Швыряться практически невидимыми гравитационными полями - так я понял суть своего умения, с точки зрения Ичила - это профанация чистейшей воды в высоком искусстве убийства себе подобных, да и перенапрягать нервную систему, доводя себя до исступления, чтобы грохнуть какого-нибудь неудачника - тоже напрасная трата сил. Убийство, сиречь отъятие жизненной силы у любого индивидуума - искусство, ничуть по своему величию не хуже лечения себе подобных, а в некоторых аспектах - так более изящное и тонкое. И вообще, одно от другого недалеко ушло - всё зависит от степени и вектора прилагаемых усилий. Мне сдаётся, что Ичил как-то ловко прикидывается валенком в этом вопросе, больно уж компетентно рассуждает об убийстве вообще, и его разновидностях, в частности. Даже убийство, как заключительный акт драмы, результат, так сказать, неразрешимых противоречий между двумя индивидуумами или же общественно-политическими формациями, которые вышеупомянутые индивидуумы представляют, поведал мне шаман, есть совершенно необязательная этап. Более того, крайне нежелательный. Есть примерно четыреста сравнительно честных способов заставить оного индивидуума сменить свои убеждения и принять твою волю, как великое благо. Начиная от спазмов сердечной мышцы, кончая частичным или полным онемением конечностей оппонента. Не считая мозговых колик, разумеется, если есть мозг.

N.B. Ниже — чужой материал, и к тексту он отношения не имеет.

Lemma wp_reset_response {B} i (k : unit → P B) Q s w : inv g [] s → i = 0 ∨ i = 1 →
  i ∉ outstanding (kern s) →
  (∀ s', inv g [] s' → rt s' = rt s → kern s' = kern s → wp e (k tt) Q s' w) →
  wp e (reset_response i ≫= k) Q s w.
Proof.
  intros HI Hi Ho H. apply wp_bind. unfold reset_response. apply wp_not_outstanding.
  { cbn. by apply bool_decide_eq_false. }
  wp_get. pose proof (i_responses _ _ _ HI) as Hr.
  destruct (at_index_is_Some (responses s) i) as [v Hv]; [unfold len; lia|].
  eapply wp_set_index; [done|]. apply wp_put. apply H; [|done..].
  destruct HI as [F T Hh Hb _]. split; try done. cbn. by rewrite length_insert.
Qed.

(** ** Retiring both waits *)

Definition first_external (first : option error) : Prop := ∀ x, first = Some x → external x.

Lemma wp_cancel_one i first s w : inv g [] s → i = 0 ∨ i = 1 → first_external first →
  wp e (cancel_one i first) (λ first' s' _, inv g [] s' ∧ rt s' = rt s ∧ first_external first') s w.
Proof.
  intros HI Hi Hf. unfold cancel_one.
  destruct (at_endpoints _ _ i HI Hi) as [ep Hep]. eapply wp_endpoint_at; [done|].
  destruct (adaptive_wait ep) as [wait|]; [|by apply wp_ret].
  destruct (negb (pending wait)); [by apply wp_ret|].
  apply wp_bind. quiet_call HI. intros cancelled s1 w1 HI1 E1 _ _.
  destruct (cancelled =? 0); [|by apply wp_ret].
  apply wp_bind. quiet_call HI1. intros err s2 w2 HI2 E2 _ _. apply wp_ret.
  split; [done|]. split; [congruence|]. destruct (err =? ERROR_NOT_FOUND); [done|].
  destruct first; [done|]. intros x [= <-]. external_message.
Qed.

(** The memory of no wait is the kernel's. *)
Definition no_waits (s : sys) : Prop := outstanding (kern s) = ∅.

Lemma wp_drain_one i first s w : inv g [] s → i = 0 ∨ i = 1 → first_external first →
  wp e (drain_one i first) (λ first' s' _, inv g [] s' ∧ steady s s' ∧ first_external first' ∧
    outstanding (kern s') ⊆ outstanding (kern s) ∧ i ∉ outstanding (kern s')) s w.
Proof.
  intros HI Hi Hf. unfold drain_one.
  destruct (at_endpoints _ _ i HI Hi) as [ep Hep]. eapply wp_endpoint_at; [done|].
  assert (Hidle : (∀ wait, adaptive_wait ep = Some wait → pending wait = false) → i ∉ outstanding (kern s)).
  { intros H. apply (wait_ours [] s i HI). intros wait E. apply H. unfold wait_of in E. by rewrite Hep in E. }
  destruct (adaptive_wait ep) as [wait|] eqn:Hwt;
    [|by apply wp_ret; specialize (Hidle ltac:(done)); split_and!].
  destruct (pending wait) eqn:Hp; cbn [negb].
  2:{ apply wp_ret. split_and!; try done. apply Hidle. by intros ? [= <-]. }
  apply wp_bind. os_call. intros r s1 Hk Ha.
  destruct (inv_result _ _ _ i true r HI Hk Ha) as [HI1 Hout]. specialize (Hout eq_refl).
  pose proof (kept_rt _ _ Hk) as E1. cbn in Ha. unfold overlapped_result in Ha. cbn in Ha.
  assert (Hsub : outstanding (kern s1) ⊆ outstanding (kern s)) by (rewrite Ha; cbn; set_solver).
  clear Ha. apply wp_bind.
  eapply wp_mono with (P := λ first' s' _, inv g [] s' ∧ rt s' = rt s ∧ first_external first' ∧
    outstanding (kern s') = outstanding (kern s1)).
  { destruct (r.1 =? 0); [|by apply wp_ret]. apply wp_bind. quiet_call HI1.
    intros err s2 w2 HI2 E2 K2 _. apply wp_ret. split; [done|]. split; [congruence|].
    split; [|by destruct K2]. destruct (err =? ERROR_OPERATION_ABORTED); [done|].
    destruct first; [done|]. intros x [= <-]. external_message. }
  intros first' s2 w2 (HI2 & E2 & Hf2 & Ho2). rewrite <- Ho2 in Hout, Hsub.
  eapply wp_set_wait; [by rewrite E2|]. apply wp_ret.
  destruct (steady_wait s2 i ep (wait <| pending := false |>)) as [St _]; [by rewrite E2|].
  split; [apply inv_wait; [by eapply (has_wait [] s)|done|by rewrite E2|done]|].
  split; [by eapply steady_trans; [apply steady_rt|]|]. done.
Qed.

Если вы думаете, что дальше всё пошло по маслу - посмею вас разуверить. Дальше пошло ещё хуже, потому как Ичил, нащупав твёрдую почву под ногами, взялся за меня всерьёз. При этом ничего нового не сказал, иезуит. " Желание, знание, понимание, умение, ограничение" - как попугай он твердил мне в каждый день, как гвозди в голову забивал, да ещё подпаивал какими-то своими растворами, чтобы я всю эту муть воспринимал. Потом принялся мне втирать, что на всякое хитрое отверстие есть болт с левой резьбой и заставлял меня разучивать методы противодействия желающим отнять уже мою жизнь. Тут уж не до водки было, и, в конце концов, я захотел уже его убить собственноручно, но, как назло, именно в этот момент Ичил от меня и отстал. Почуял, видимо нешуточное кипение страстей в моём организме.